TO DO
Keep every line in which "SegmentHeap" occurs and drop the rest of the data.
=-=-=
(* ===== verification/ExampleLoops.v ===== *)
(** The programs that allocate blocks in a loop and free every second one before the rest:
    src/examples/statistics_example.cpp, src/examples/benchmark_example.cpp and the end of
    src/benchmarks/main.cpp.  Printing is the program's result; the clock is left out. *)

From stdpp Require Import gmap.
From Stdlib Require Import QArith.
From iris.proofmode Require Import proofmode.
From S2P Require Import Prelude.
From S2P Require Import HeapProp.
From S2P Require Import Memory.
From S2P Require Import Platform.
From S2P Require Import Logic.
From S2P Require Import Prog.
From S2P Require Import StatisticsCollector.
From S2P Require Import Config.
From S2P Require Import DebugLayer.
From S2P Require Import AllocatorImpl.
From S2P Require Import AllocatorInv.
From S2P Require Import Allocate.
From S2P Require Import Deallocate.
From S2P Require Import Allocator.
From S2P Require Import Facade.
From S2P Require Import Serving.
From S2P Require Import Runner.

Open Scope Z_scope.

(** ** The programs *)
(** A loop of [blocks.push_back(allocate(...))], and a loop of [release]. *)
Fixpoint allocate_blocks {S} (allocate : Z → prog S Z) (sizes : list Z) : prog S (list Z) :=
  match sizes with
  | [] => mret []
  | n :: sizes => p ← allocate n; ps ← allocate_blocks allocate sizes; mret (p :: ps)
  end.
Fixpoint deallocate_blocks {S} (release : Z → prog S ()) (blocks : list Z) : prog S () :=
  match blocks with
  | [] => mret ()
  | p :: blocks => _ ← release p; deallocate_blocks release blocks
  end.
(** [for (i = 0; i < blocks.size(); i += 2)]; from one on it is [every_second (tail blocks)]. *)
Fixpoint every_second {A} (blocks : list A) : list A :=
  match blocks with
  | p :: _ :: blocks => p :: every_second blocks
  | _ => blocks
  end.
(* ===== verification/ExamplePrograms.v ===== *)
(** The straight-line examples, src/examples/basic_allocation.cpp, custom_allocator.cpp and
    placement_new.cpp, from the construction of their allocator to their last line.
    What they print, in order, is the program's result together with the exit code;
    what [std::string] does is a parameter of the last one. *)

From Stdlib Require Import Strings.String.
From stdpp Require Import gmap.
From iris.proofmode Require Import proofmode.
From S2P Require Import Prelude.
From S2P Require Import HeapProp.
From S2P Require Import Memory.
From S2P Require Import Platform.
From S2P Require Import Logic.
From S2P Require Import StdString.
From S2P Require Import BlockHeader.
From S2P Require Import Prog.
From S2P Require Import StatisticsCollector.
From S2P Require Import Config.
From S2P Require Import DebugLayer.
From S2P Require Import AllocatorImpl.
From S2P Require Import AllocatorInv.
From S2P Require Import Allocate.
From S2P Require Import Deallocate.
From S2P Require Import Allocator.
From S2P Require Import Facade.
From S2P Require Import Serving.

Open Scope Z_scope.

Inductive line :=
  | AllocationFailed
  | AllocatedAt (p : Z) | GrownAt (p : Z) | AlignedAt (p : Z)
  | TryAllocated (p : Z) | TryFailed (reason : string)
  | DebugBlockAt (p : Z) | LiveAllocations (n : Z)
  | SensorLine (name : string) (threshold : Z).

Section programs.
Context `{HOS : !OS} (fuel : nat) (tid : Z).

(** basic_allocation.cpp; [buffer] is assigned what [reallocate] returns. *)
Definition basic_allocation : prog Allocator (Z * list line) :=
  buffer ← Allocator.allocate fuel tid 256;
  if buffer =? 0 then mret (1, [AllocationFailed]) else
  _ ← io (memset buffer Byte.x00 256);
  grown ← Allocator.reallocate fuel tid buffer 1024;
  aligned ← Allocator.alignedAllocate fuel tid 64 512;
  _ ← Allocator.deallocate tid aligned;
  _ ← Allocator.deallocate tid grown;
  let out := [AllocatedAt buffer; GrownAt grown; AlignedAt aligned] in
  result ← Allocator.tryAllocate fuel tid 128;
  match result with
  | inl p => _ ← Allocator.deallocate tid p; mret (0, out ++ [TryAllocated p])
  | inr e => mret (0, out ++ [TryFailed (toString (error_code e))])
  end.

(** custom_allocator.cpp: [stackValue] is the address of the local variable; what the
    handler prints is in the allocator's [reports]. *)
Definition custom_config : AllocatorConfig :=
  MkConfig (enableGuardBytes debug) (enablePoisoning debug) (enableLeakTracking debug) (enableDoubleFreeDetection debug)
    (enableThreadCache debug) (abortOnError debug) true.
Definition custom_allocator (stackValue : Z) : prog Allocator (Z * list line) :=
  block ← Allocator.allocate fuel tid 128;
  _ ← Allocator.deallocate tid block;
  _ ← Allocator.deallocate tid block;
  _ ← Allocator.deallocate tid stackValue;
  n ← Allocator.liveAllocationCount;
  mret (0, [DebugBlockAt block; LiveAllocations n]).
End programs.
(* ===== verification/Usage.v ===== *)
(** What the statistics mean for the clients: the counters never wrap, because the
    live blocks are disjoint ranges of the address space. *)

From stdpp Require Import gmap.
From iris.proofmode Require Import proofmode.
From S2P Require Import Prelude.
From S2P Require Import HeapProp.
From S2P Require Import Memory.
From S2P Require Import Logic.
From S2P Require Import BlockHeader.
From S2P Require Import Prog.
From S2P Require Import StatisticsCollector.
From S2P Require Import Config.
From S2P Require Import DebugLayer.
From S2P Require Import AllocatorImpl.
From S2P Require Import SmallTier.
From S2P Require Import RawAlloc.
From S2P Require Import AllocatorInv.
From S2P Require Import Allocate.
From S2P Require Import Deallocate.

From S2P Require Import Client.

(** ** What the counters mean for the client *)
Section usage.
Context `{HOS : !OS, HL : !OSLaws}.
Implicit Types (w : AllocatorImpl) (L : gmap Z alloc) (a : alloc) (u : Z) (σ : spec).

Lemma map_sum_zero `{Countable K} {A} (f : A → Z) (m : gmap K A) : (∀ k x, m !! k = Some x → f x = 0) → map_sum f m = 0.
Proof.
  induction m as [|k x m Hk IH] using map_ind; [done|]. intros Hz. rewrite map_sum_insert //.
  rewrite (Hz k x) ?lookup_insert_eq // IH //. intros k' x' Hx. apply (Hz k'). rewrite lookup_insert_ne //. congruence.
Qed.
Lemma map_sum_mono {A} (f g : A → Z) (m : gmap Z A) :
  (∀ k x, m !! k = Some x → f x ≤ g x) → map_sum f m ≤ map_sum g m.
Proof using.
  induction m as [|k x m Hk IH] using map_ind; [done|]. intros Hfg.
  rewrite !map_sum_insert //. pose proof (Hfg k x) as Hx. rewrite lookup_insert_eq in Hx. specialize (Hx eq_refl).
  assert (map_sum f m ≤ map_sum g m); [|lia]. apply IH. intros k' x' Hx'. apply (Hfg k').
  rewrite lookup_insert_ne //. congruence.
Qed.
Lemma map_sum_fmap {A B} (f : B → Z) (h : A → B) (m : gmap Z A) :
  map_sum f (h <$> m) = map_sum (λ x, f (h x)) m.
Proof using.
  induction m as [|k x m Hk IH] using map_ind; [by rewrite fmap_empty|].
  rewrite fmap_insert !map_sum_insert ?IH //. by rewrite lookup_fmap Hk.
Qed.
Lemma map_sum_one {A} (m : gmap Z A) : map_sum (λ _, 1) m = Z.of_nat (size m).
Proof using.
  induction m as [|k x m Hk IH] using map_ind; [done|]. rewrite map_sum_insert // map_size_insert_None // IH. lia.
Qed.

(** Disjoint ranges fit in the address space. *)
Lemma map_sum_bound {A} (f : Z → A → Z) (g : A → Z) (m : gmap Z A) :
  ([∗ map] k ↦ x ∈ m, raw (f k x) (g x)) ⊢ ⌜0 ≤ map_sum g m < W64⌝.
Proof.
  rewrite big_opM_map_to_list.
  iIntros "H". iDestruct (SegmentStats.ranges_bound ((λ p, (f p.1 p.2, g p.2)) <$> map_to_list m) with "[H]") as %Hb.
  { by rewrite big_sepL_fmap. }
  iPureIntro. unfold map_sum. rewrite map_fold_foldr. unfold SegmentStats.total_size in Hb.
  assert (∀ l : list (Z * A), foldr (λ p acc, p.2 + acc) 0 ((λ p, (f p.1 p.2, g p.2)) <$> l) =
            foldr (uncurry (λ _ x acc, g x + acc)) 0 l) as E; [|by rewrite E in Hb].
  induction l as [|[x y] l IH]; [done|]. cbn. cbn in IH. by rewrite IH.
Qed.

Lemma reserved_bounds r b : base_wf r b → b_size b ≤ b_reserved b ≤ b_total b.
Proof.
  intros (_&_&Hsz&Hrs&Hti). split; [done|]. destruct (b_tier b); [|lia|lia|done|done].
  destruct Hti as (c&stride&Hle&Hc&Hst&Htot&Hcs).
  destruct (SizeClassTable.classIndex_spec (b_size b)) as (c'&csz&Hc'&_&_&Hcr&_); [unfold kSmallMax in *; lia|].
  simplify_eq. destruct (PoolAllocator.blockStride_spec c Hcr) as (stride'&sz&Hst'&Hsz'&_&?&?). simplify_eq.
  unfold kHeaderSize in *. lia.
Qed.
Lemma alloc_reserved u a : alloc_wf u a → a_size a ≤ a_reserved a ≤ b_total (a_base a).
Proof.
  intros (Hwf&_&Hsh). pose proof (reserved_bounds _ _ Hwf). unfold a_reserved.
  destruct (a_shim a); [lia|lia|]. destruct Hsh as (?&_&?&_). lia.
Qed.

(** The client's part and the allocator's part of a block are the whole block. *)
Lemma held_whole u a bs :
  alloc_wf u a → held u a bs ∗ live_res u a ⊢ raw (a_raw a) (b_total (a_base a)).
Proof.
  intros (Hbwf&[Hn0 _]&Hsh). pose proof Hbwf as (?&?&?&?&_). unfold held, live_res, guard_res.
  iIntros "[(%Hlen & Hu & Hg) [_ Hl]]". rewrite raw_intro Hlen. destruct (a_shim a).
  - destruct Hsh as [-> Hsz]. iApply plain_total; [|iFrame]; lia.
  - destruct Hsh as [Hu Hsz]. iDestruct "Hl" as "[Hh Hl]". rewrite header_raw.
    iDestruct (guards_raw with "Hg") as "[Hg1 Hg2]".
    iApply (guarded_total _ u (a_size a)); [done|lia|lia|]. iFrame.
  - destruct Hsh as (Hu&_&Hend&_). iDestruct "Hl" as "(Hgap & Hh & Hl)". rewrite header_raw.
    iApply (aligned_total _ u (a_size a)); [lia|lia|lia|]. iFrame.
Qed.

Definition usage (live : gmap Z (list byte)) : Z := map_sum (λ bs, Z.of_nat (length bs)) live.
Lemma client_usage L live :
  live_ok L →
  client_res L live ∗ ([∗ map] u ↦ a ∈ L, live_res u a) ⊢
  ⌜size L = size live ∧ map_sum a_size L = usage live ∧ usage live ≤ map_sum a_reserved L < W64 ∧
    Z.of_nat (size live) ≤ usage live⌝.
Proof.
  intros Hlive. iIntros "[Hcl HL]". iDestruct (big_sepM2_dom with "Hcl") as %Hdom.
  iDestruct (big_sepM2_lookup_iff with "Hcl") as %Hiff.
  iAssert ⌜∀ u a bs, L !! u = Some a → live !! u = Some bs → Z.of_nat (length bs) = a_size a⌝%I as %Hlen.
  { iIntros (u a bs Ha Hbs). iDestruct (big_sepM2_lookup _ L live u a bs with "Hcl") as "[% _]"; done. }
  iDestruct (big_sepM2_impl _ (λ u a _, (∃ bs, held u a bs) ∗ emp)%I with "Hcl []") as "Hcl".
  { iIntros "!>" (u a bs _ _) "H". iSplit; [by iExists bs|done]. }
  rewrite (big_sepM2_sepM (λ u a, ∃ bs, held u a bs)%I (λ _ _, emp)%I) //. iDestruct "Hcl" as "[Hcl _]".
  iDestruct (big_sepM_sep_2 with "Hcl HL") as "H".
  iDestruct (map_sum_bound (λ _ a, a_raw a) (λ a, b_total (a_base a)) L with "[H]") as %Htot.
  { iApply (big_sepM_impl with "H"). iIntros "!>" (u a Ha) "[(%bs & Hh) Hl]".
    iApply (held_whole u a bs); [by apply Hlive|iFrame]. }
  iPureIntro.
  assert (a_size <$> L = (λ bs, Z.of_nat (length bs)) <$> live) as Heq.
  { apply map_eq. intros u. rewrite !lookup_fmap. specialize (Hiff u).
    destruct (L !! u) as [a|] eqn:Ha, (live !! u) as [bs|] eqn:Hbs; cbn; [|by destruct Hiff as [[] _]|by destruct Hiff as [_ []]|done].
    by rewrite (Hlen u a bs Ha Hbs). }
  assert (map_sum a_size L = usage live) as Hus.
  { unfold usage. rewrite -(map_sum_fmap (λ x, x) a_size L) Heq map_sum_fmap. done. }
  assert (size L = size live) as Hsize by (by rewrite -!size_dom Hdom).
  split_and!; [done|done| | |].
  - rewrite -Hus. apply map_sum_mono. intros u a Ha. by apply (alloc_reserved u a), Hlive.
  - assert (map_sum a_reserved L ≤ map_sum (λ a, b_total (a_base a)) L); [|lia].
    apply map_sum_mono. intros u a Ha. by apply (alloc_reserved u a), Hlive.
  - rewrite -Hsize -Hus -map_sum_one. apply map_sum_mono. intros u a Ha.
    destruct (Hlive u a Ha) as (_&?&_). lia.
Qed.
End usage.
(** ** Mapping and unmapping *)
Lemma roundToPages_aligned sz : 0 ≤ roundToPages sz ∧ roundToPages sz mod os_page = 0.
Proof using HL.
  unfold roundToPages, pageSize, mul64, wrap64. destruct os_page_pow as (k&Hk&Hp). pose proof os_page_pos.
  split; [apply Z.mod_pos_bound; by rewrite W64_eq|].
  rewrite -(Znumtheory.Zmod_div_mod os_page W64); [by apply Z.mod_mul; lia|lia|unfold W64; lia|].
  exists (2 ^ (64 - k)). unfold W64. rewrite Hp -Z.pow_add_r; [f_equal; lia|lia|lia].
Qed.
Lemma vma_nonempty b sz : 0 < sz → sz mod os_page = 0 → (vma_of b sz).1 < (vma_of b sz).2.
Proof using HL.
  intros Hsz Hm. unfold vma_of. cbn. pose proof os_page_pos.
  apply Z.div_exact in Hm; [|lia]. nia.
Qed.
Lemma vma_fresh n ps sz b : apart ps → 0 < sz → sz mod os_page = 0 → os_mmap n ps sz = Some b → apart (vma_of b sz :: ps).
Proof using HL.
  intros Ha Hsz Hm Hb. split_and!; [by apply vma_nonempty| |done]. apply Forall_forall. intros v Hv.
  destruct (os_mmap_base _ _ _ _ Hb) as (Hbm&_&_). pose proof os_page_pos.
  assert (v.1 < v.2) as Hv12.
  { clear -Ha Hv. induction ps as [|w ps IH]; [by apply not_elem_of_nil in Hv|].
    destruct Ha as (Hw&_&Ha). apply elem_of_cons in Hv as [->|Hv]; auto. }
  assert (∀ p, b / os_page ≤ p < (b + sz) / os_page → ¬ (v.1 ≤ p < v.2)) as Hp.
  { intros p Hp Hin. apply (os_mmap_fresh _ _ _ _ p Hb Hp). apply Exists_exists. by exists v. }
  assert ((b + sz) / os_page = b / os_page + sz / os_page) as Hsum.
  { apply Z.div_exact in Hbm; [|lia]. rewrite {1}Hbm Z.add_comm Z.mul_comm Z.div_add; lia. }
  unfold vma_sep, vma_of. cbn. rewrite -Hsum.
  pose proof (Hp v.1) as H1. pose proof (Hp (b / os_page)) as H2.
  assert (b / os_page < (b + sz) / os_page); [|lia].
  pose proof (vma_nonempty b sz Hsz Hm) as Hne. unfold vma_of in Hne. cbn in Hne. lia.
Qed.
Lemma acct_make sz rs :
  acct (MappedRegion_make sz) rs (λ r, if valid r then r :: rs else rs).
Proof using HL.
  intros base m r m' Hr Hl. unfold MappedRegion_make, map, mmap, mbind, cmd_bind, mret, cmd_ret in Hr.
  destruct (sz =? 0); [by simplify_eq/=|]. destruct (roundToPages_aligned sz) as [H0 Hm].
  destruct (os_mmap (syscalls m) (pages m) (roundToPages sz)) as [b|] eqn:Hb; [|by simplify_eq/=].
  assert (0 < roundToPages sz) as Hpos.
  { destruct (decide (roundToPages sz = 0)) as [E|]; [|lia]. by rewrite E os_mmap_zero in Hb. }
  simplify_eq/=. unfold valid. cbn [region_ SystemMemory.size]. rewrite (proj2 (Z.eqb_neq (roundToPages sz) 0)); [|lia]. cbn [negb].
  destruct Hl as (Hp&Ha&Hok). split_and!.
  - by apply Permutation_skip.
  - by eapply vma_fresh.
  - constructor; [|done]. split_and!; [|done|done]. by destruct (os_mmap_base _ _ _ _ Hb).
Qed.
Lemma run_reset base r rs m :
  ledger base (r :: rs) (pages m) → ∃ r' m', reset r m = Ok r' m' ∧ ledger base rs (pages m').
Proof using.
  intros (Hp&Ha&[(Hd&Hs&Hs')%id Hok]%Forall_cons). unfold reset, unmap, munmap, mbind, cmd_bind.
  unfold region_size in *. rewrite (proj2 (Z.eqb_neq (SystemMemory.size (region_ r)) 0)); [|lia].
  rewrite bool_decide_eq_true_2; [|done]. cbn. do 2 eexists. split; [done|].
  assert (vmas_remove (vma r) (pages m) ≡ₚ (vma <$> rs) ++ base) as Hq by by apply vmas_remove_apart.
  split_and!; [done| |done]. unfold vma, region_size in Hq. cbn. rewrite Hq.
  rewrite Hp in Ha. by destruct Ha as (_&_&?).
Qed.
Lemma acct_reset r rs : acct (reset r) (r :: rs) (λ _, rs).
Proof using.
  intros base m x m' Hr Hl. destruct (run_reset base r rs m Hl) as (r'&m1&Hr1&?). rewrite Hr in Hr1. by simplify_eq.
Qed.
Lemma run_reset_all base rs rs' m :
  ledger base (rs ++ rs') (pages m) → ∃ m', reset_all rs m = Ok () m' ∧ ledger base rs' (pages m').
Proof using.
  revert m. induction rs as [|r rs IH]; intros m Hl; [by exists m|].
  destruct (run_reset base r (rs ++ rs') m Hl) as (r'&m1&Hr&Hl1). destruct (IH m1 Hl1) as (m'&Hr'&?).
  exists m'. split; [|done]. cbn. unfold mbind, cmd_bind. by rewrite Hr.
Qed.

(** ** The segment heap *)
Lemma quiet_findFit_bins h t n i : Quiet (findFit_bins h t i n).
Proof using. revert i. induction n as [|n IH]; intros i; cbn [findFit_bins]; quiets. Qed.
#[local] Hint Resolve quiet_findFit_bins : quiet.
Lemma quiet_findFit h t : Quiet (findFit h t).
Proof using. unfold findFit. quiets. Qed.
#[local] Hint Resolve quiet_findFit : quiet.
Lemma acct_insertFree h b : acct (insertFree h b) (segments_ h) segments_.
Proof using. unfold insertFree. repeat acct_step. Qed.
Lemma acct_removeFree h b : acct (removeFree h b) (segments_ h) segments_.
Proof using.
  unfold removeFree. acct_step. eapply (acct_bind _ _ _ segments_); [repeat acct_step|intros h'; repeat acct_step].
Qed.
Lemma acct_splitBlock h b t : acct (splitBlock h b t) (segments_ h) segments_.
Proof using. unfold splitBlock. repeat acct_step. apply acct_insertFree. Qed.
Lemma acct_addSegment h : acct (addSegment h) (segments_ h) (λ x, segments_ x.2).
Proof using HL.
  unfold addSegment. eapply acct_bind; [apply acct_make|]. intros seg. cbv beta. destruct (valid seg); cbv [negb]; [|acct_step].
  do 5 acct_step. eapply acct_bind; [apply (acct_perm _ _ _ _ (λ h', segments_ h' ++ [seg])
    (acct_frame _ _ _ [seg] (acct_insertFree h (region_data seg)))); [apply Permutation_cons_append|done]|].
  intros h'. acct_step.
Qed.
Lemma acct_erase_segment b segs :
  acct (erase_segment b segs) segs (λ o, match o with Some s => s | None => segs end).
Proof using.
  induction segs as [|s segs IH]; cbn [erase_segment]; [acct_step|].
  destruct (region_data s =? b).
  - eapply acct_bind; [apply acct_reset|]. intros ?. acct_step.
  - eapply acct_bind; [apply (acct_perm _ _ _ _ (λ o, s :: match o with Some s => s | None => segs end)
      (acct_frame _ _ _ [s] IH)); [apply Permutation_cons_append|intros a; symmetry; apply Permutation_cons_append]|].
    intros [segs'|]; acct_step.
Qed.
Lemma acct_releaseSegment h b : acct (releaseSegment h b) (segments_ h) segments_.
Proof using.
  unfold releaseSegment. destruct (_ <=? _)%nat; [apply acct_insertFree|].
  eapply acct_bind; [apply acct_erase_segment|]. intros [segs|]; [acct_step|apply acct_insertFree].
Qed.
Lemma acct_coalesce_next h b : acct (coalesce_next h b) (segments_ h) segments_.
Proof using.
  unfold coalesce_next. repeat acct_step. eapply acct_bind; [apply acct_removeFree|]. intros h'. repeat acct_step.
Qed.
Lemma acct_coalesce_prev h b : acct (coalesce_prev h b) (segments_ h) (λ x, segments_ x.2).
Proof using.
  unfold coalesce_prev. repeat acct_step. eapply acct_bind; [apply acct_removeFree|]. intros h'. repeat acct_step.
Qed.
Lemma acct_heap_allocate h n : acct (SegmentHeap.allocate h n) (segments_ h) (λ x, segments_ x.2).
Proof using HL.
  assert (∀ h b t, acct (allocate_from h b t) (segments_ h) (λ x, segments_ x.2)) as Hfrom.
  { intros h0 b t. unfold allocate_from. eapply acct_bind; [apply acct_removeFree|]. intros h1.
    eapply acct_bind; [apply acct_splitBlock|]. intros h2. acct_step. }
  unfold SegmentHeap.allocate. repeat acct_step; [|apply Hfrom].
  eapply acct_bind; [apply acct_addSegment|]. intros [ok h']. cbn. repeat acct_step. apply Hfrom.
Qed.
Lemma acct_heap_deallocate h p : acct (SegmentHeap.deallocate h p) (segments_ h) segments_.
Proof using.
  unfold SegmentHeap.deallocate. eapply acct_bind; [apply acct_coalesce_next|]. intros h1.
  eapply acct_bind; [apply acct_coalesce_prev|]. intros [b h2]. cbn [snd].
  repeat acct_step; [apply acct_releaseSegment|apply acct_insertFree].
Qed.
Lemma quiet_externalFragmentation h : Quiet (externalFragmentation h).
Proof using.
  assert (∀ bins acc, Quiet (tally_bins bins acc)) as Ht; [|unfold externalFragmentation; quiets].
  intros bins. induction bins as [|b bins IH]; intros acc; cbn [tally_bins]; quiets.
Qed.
=-=-=
SOLUTION TO THE EXERCISE
Lemma acct_heap_allocate h n : acct (SegmentHeap.allocate h n) (segments_ h) (λ x, segments_ x.2).
  unfold SegmentHeap.allocate. repeat acct_step; [|apply Hfrom].
Lemma acct_heap_deallocate h p : acct (SegmentHeap.deallocate h p) (segments_ h) segments_.
  unfold SegmentHeap.deallocate. eapply acct_bind; [apply acct_coalesce_next|]. intros h1.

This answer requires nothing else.